*** Data shown ***

(* ===== verification/SysProc.v ===== *)
(** Processes, signals, futexes and seccomp: the process calls of
    [kernel/src/syscall/mod.rs], the gate every call passes and the path back to
    user mode.

    What other tasks do while the caller has yielded, sleeps or waits for an
    interrupt is an argument; so are the page-table side of [fork] and of an exit,
    the entropy bytes, and what the float models outside the detector report. *)
From Stdlib Require Import Ascii.
From stdpp Require Import base numbers list gmap sets strings.
From S2P Require Import Prelude Bytes Pmm RunQueue Task Rlimit JobControl Scheduler Users Ramfs Vfs Tcp F32.
From S2P Require Import Anomaly Security Namespaces SemGate Ptrace SysState SysFd.

(** ** Leaving *)

(** [cleanup_pid_vmas]. *)
Definition cleanup_pid_vmas (pid : Z) (v : Vmas) : Vmas :=
  mkVmas (not_of pid (VMA_TABLE v)) (not_of pid (FILE_VMA_TABLE v)) (MMAP_NEXT_ADDR v).

Section calls.
Context {N : Type} {SL : SocketLayer N}.
Context (vm_exit : cow_release) (vm_copy : vm_fork).
Context (yield_cpu wait_irq : Sys N → Sys N) (rand : nat → Z).
Implicit Types s : Sys N.

(** What both exits forget besides the scheduler's tables. *)
Definition forget_pid (pid : Z) s : Sys N :=
  let s := upd_fds (cleanup_pid_fds pid) s in
  let s := set_vmas (cleanup_pid_vmas pid (vmas s)) s in
  let s := upd_iso (λ i, set_tracing (cleanup_tracee pid (tracing i)) i) s in
  let s := upd_iso (λ i, set_ns (cleanup_ns pid (ns i)) i) s in
  upd_iso (λ i, set_contexts (cleanup_task_context pid (SECURITY_CONTEXTS i)) i) s.

(** [sys_exit] up to the final [hlt] loop. *)
Definition sys_exit (code : Z) s : Sys N :=
  let pid := default 0 (current_pid (RUNQUEUE (kern s))) in
  let s := upd_iso (λ i, set_detectors (anomaly_remove pid (DETECTORS i)) i) (forget_pid pid s) in
  upd_kern (exit_current vm_exit code) s.

(** [scheduler::exit_current_direct]: the detector keeps its entry. *)
Definition exit_direct (pid code : Z) s : Sys N :=
  upd_kern (exit_current_direct vm_exit pid code) (forget_pid pid s).

(** ** Creating, waiting, signalling *)

Definition sys_getpid s : Z := as_i64 (cur s).
Definition sys_getppid s : Z := as_i64 (get_parent_pid (cur s) (kern s)).
Definition sys_getuid s : Z := (get_credentials (cur s) (kern s)).1.1.1.
Definition sys_getgid s : Z := (get_credentials (cur s) (kern s)).1.1.2.

Definition sys_fork s : res (Z * Sys N) :=
  let parent := cur s in
  let! (o, k) := fork_task vm_copy parent (kern s) in
  let s := set_kern k s in
  match o with
  | Some child =>
      Ret (as_i64 child,
           upd_iso (λ i, set_contexts (init_task_context child (Some parent) (SECURITY_CONTEXTS i)) i) s)
  | None => Ret (EINVAL, s)
  end.

Definition CLONE_VM : Z := 0x100.
Definition CLONE_SETTLS : Z := 0x80000.

Definition sys_clone (flags stack_ptr tls : Z) s : res (Z * Sys N) :=
  if decide (Z.land flags CLONE_VM = 0) then sys_fork s else
  let! (o, k) := spawn_user_thread (cur s) stack_ptr tls (bool_decide (Z.land flags CLONE_SETTLS ≠ 0)) (kern s) in
  Ret (match o with Some tid => as_i64 tid | None => EINVAL end, set_kern k s).

(** The status word of a reaped child. *)
Definition report_child (wstatus_ptr child code : Z) s : Z * Sys N :=
  (as_i64 child,
   if bool_decide (wstatus_ptr ≠ 0) && validate_user_ptr wstatus_ptr 4
   then uwrite_le wstatus_ptr 4 (Z.shiftl (Z.land code 255) 8) s else s).

Definition ECHILD : Z := -10.
Definition WNOHANG : Z := 1.

Definition reap s : option (Z * Z) * Sys N :=
  let (o, k) := reap_zombie_child (cur s) (kern s) in (o, set_kern k s).

(** The pid argument is ignored. The second look is made for the caller, whatever
    ran in between. *)
Definition sys_wait4 (wstatus_ptr options : Z) s : Z * Sys N :=
  let parent := cur s in
  match reap s with
  | (Some (child, code), s) => report_child wstatus_ptr child code s
  | (None, s) =>
      if decide (Z.land options WNOHANG ≠ 0) then (0, s) else
      let s := yield_cpu (upd_kern sleep_current s) in
      let (o, k) := reap_zombie_child parent (kern s) in
      let s := set_kern k s in
      match o with
      | Some (child, code) => report_child wstatus_ptr child code s
      | None => (ECHILD, s)
      end
  end.

Definition sys_kill (pid sig : Z) s : Z * Sys N :=
  if decide (sig ≤ 0 ∨ 64 < sig) then (EINVAL, s)
  else if decide (0 < pid) then (0, upd_kern (send_signal pid sig) s)
  else if decide (pid = 0) then (0, upd_kern (send_signal (cur s) sig) s)
  else (EINVAL, s).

*** End of Data shown ***

§ **Exercise requirements**: Restate each record above word for word.

§ **The answer**:
(* ===== verification/SysProc.v ===== *)
(** Processes, signals, futexes and seccomp: the process calls of
    [kernel/src/syscall/mod.rs], the gate every call passes and the path back to
    user mode.

    What other tasks do while the caller has yielded, sleeps or waits for an
    interrupt is an argument; so are the page-table side of [fork] and of an exit,
    the entropy bytes, and what the float models outside the detector report. *)
From Stdlib Require Import Ascii.
From stdpp Require Import base numbers list gmap sets strings.
From S2P Require Import Prelude Bytes Pmm RunQueue Task Rlimit JobControl Scheduler Users Ramfs Vfs Tcp F32.
From S2P Require Import Anomaly Security Namespaces SemGate Ptrace SysState SysFd.

(** ** Leaving *)

(** [cleanup_pid_vmas]. *)
Definition cleanup_pid_vmas (pid : Z) (v : Vmas) : Vmas :=
  mkVmas (not_of pid (VMA_TABLE v)) (not_of pid (FILE_VMA_TABLE v)) (MMAP_NEXT_ADDR v).

Section calls.
Context {N : Type} {SL : SocketLayer N}.
Context (vm_exit : cow_release) (vm_copy : vm_fork).
Context (yield_cpu wait_irq : Sys N → Sys N) (rand : nat → Z).
Implicit Types s : Sys N.

(** What both exits forget besides the scheduler's tables. *)
Definition forget_pid (pid : Z) s : Sys N :=
  let s := upd_fds (cleanup_pid_fds pid) s in
  let s := set_vmas (cleanup_pid_vmas pid (vmas s)) s in
  let s := upd_iso (λ i, set_tracing (cleanup_tracee pid (tracing i)) i) s in
  let s := upd_iso (λ i, set_ns (cleanup_ns pid (ns i)) i) s in
  upd_iso (λ i, set_contexts (cleanup_task_context pid (SECURITY_CONTEXTS i)) i) s.

(** [sys_exit] up to the final [hlt] loop. *)
Definition sys_exit (code : Z) s : Sys N :=
  let pid := default 0 (current_pid (RUNQUEUE (kern s))) in
  let s := upd_iso (λ i, set_detectors (anomaly_remove pid (DETECTORS i)) i) (forget_pid pid s) in
  upd_kern (exit_current vm_exit code) s.

(** [scheduler::exit_current_direct]: the detector keeps its entry. *)
Definition exit_direct (pid code : Z) s : Sys N :=
  upd_kern (exit_current_direct vm_exit pid code) (forget_pid pid s).

(** ** Creating, waiting, signalling *)

Definition sys_getpid s : Z := as_i64 (cur s).
Definition sys_getppid s : Z := as_i64 (get_parent_pid (cur s) (kern s)).
Definition sys_getuid s : Z := (get_credentials (cur s) (kern s)).1.1.1.
Definition sys_getgid s : Z := (get_credentials (cur s) (kern s)).1.1.2.

Definition sys_fork s : res (Z * Sys N) :=
  let parent := cur s in
  let! (o, k) := fork_task vm_copy parent (kern s) in
  let s := set_kern k s in
  match o with
  | Some child =>
      Ret (as_i64 child,
           upd_iso (λ i, set_contexts (init_task_context child (Some parent) (SECURITY_CONTEXTS i)) i) s)
  | None => Ret (EINVAL, s)
  end.

Definition CLONE_VM : Z := 0x100.
Definition CLONE_SETTLS : Z := 0x80000.

Definition sys_clone (flags stack_ptr tls : Z) s : res (Z * Sys N) :=
  if decide (Z.land flags CLONE_VM = 0) then sys_fork s else
  let! (o, k) := spawn_user_thread (cur s) stack_ptr tls (bool_decide (Z.land flags CLONE_SETTLS ≠ 0)) (kern s) in
  Ret (match o with Some tid => as_i64 tid | None => EINVAL end, set_kern k s).

(** The status word of a reaped child. *)
Definition report_child (wstatus_ptr child code : Z) s : Z * Sys N :=
  (as_i64 child,
   if bool_decide (wstatus_ptr ≠ 0) && validate_user_ptr wstatus_ptr 4
   then uwrite_le wstatus_ptr 4 (Z.shiftl (Z.land code 255) 8) s else s).

Definition ECHILD : Z := -10.
Definition WNOHANG : Z := 1.

Definition reap s : option (Z * Z) * Sys N :=
  let (o, k) := reap_zombie_child (cur s) (kern s) in (o, set_kern k s).

(** The pid argument is ignored. The second look is made for the caller, whatever
    ran in between. *)
Definition sys_wait4 (wstatus_ptr options : Z) s : Z * Sys N :=
  let parent := cur s in
  match reap s with
  | (Some (child, code), s) => report_child wstatus_ptr child code s
  | (None, s) =>
      if decide (Z.land options WNOHANG ≠ 0) then (0, s) else
      let s := yield_cpu (upd_kern sleep_current s) in
      let (o, k) := reap_zombie_child parent (kern s) in
      let s := set_kern k s in
      match o with
      | Some (child, code) => report_child wstatus_ptr child code s
      | None => (ECHILD, s)
      end
  end.

Definition sys_kill (pid sig : Z) s : Z * Sys N :=
  if decide (sig ≤ 0 ∨ 64 < sig) then (EINVAL, s)
  else if decide (0 < pid) then (0, upd_kern (send_signal pid sig) s)
  else if decide (pid = 0) then (0, upd_kern (send_signal (cur s) sig) s)
  else (EINVAL, s).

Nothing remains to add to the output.